▶ **About this task**: The response must consist of the lines below from the one with "Theorem gameAccount_picks_highest (games" through the one with "ltac:(repeat constructor; eexists;", exactly as they appear and with both ends kept.
# # #
(** * Verification of the puzzle solvers

    Shallow embedding of [puzzle_tools.py] (the two search procedures and
    the [PuzzleNode] objects they build) and of the three puzzle classes
    [word_ladder_puzzle.py], [mn_puzzle.py] and
    [grid_peg_solitaire_puzzle.py].

    Python objects that are mutated after construction ([PuzzleNode]) live
    in an explicit store; a reference is the index of the object in the
    store, and allocation appends.  Loops and recursion whose termination
    is not structural take a [fuel] argument, and [None] means that the
    fuel ran out before the Python code returned. *)

From stdpp Require Import base option list sorting gmap strings.
From Stdlib Require Import ZArith.
Lemma fold_higher (rest : list Hoyolab.IGame) :
  forall (before : list Hoyolab.IGame) (b : Hoyolab.IGame) (after : list Hoyolab.IGame) zb,
    Hoyolab.level b = Num zb ->
    Forall (fun g => exists z, Hoyolab.level g = Num z) rest ->
    (forall g z, In g before -> Hoyolab.level g = Num z -> z < zb) ->
    (forall g z, In g after -> Hoyolab.level g = Num z -> z <= zb) ->
    exists before' after' zr,
      before ++ b :: after ++ rest
      = before' ++ fold_left Hoyolab.higher rest b :: after' /\
      Hoyolab.level (fold_left Hoyolab.higher rest b) = Num zr /\
      (forall g z, In g before' -> Hoyolab.level g = Num z -> z < zr) /\
      (forall g z, In g after' -> Hoyolab.level g = Num z -> z <= zr).
Proof.
  induction rest as [|s rest IH]; intros before b after zb Hb Hnum Hlt Hle.
  - exists before, after, zb. rewrite app_nil_r. auto.
  - inversion Hnum as [|? ? [zs Hs] Hrest]; subst. cbn [fold_left].
    rewrite (higher_numeric b s zb zs Hb Hs).
    destruct (Z.ltb_spec zb zs) as [Hup | Hkeep].
    + destruct (IH (before ++ b :: after) s [] zs Hs Hrest) as (b' & a' & zr & Heq & H).
      * intros g z Hin Hg. apply in_app_or in Hin as [Hin | [<- | Hin]].
        -- specialize (Hlt g z Hin Hg). lia.
        -- assert (z = zb) by congruence. lia.
        -- specialize (Hle g z Hin Hg). lia.
      * intros g z [].
      * exists b', a', zr. split; [|exact H]. rewrite <- Heq.
        cbn [app]. now rewrite <- app_assoc.
    + destruct (IH before b (after ++ [s]) zb Hb Hrest Hlt) as (b' & a' & zr & Heq & H).
      * intros g z Hin Hg. apply in_app_or in Hin as [Hin | [<- | []]].
        -- exact (Hle g z Hin Hg).
        -- assert (z = zs) by congruence. lia.
      * exists b', a', zr. split; [|exact H]. rewrite <- Heq.
        now rewrite <- app_assoc.
Qed.

(** X20.  [gameAccount] returns the first account of highest level.  On a
    list of accounts whose levels are numbers, the account it picks is in
    the list, every account before it has a lower level and no account
    after it has a higher one; an empty list throws the HoyolabError "There
    is no game account on this hoyolab account !". *)
Theorem gameAccount_picks_highest (games : list Hoyolab.IGame) :
  Forall (fun g => exists z, Hoyolab.level g = Num z) games ->
  (games = [] -> Hoyolab.gameAccount_of games = Throw Hoyolab.no_account) /\
  (games <> [] ->
   exists before picked after top,
     Hoyolab.gameAccount_of games = Return picked /\
     games = before ++ picked :: after /\
     Hoyolab.level picked = Num top /\
     (forall g z, In g before -> Hoyolab.level g = Num z -> z < top) /\
     (forall g z, In g after -> Hoyolab.level g = Num z -> z <= top)).
Proof.
  intros Hnum. split; [now intros ->|]. intros Hne.
  destruct games as [|first rest]; [congruence|].
  inversion Hnum as [|? ? [zf Hf] Hrest]; subst.
  destruct (fold_higher rest [] first [] zf Hf Hrest) as (b' & a' & zr & Heq & H).
  - intros g z [].
  - intros g z [].
  - exists b', (fold_left Hoyolab.higher rest first), a', zr.
    split; [reflexivity|]. split; [exact Heq | exact H].
Qed.

Lemma gameAccount_picks_highest_witness :
  Hoyolab.gameAccount_of Examples.accounts
  = Return (Examples.account "600000002" 60) /\
  exists before picked after top,
    Hoyolab.gameAccount_of Examples.accounts = Return picked /\
    Examples.accounts = before ++ picked :: after /\
    Hoyolab.level picked = Num top /\
    (forall g z, In g before -> Hoyolab.level g = Num z -> z < top) /\
    (forall g z, In g after -> Hoyolab.level g = Num z -> z <= top).
Proof.
  split; [reflexivity|].
  apply (proj2 (gameAccount_picks_highest Examples.accounts
                  ltac:(repeat constructor; eexists; reflexivity)));
    discriminate.
Defined.

End HoyolabFacts.

(** ** The game clients *)

Module GameFacts.
Import Js ObjFacts Calls ModuleFacts.

(** The headers of the request that the constructors of the game clients
    build. *)
Lemma client_request_headers (cookieString lang : jsstring) :
  let r := Request.setLang
             (Request.setReferer (Request.new (Some cookieString)) Routes.referer)
             lang in
  get (Request.headers r) (lit "x-rpc-language") = VString lang /\
  get (Request.headers r) (lit "Referer") = VString Routes.referer /\
  get (Request.headers r) (lit "Origin") = VString Routes.referer /\
  get (Request.headers r) (lit "Cookie")
  = match cookieString with [] => VUndefined | _ => VString cookieString end /\
  has (Request.headers r) (lit "DS") = false /\
  Request.ds r = false /\ Request.retries r = 1 /\
  Request.params r = [] /\ Request.body r = [] /\ Request.cache r = Cache.new.
Proof. destruct cookieString; repeat split; reflexivity. Qed.

Lemma region_code_filled (reg : Genshin.GenshinRegion) (u : Z) :
  u <> 0 -> unfilled (Some (Genshin.region_code reg)) (Some u) = false.
Proof.
  intros Hu. unfold unfilled, string_or_null, number_or_null.
  cbn [Redeem.nullable truthy]. destruct (Z.eqb_spec u 0); [congruence|].
  now destruct reg.
Qed.

Lemma resolved_uid_nonzero (u : Z) (reg : Genshin.GenshinRegion) :
  Genshin.getGenshinRegion u = Return reg -> u <> 0.
Proof. intros H ->. vm_compute in H. discriminate H. Qed.

(** The exchanges of [claim] when the module is filled in. *)
Lemma claim_exchanges h (m : Redeem.t) (code : jsstring) (r : Request.t) (w : World)
    (x : Request.run) (reg : jsstring) (u : Z) :
  Redeem.region m = Some reg -> reg <> [] -> Redeem.uid m = Some u -> u <> 0 ->
  Redeem.claim h m code r w = Some x ->
  forall url config,
    In (url, config) (Request.exchanges (Request.trace x)) ->
    url = Redeem.redeem_route /\ cfg_method config = GET /\
    cfg_params config = spread (Request.params r) (Redeem.claim_params m code) /\
    (forall k, k <> lit "DS" ->
               get (cfg_headers config) k = get (Request.headers r) k) /\
    (Request.ds r = true ->
     exists token, get (cfg_headers config) (lit "DS") = VString token).
Proof.
  intros Hreg Hne Huid Hu Hclaim url config Hin. unfold Redeem.claim in Hclaim.
  rewrite Hreg, Huid in Hclaim. cbn [Redeem.nullable truthy] in Hclaim.
  destruct reg as [|ch rest]; [congruence|].
  destruct (Z.eqb_spec u 0); [congruence|]. cbn [negb orb] in Hclaim.
  destruct (SendFacts.send_exchange_in _ _ _ _ _ _ _ _ _ Hclaim Hin)
    as (-> & Hm & Hp & _ & Hh & Hds).
  repeat split; assumption.
Qed.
# # #
▶ **Answer to the problem**:
Theorem gameAccount_picks_highest (games : list Hoyolab.IGame) :
  Forall (fun g => exists z, Hoyolab.level g = Num z) games ->
  (games = [] -> Hoyolab.gameAccount_of games = Throw Hoyolab.no_account) /\
  (games <> [] ->
   exists before picked after top,
     Hoyolab.gameAccount_of games = Return picked /\
     games = before ++ picked :: after /\
     Hoyolab.level picked = Num top /\
     (forall g z, In g before -> Hoyolab.level g = Num z -> z < top) /\
     (forall g z, In g after -> Hoyolab.level g = Num z -> z <= top)).
Proof.
  intros Hnum. split; [now intros ->|]. intros Hne.
  destruct games as [|first rest]; [congruence|].
  inversion Hnum as [|? ? [zf Hf] Hrest]; subst.
  destruct (fold_higher rest [] first [] zf Hf Hrest) as (b' & a' & zr & Heq & H).
  - intros g z [].
  - intros g z [].
  - exists b', (fold_left Hoyolab.higher rest first), a', zr.
    split; [reflexivity|]. split; [exact Heq | exact H].
Qed.

Lemma gameAccount_picks_highest_witness :
  Hoyolab.gameAccount_of Examples.accounts
  = Return (Examples.account "600000002" 60) /\
  exists before picked after top,
    Hoyolab.gameAccount_of Examples.accounts = Return picked /\
    Examples.accounts = before ++ picked :: after /\
    Hoyolab.level picked = Num top /\
    (forall g z, In g before -> Hoyolab.level g = Num z -> z < top) /\
    (forall g z, In g after -> Hoyolab.level g = Num z -> z <= top).
Proof.
  split; [reflexivity|].
  apply (proj2 (gameAccount_picks_highest Examples.accounts
                  ltac:(repeat constructor; eexists; reflexivity)));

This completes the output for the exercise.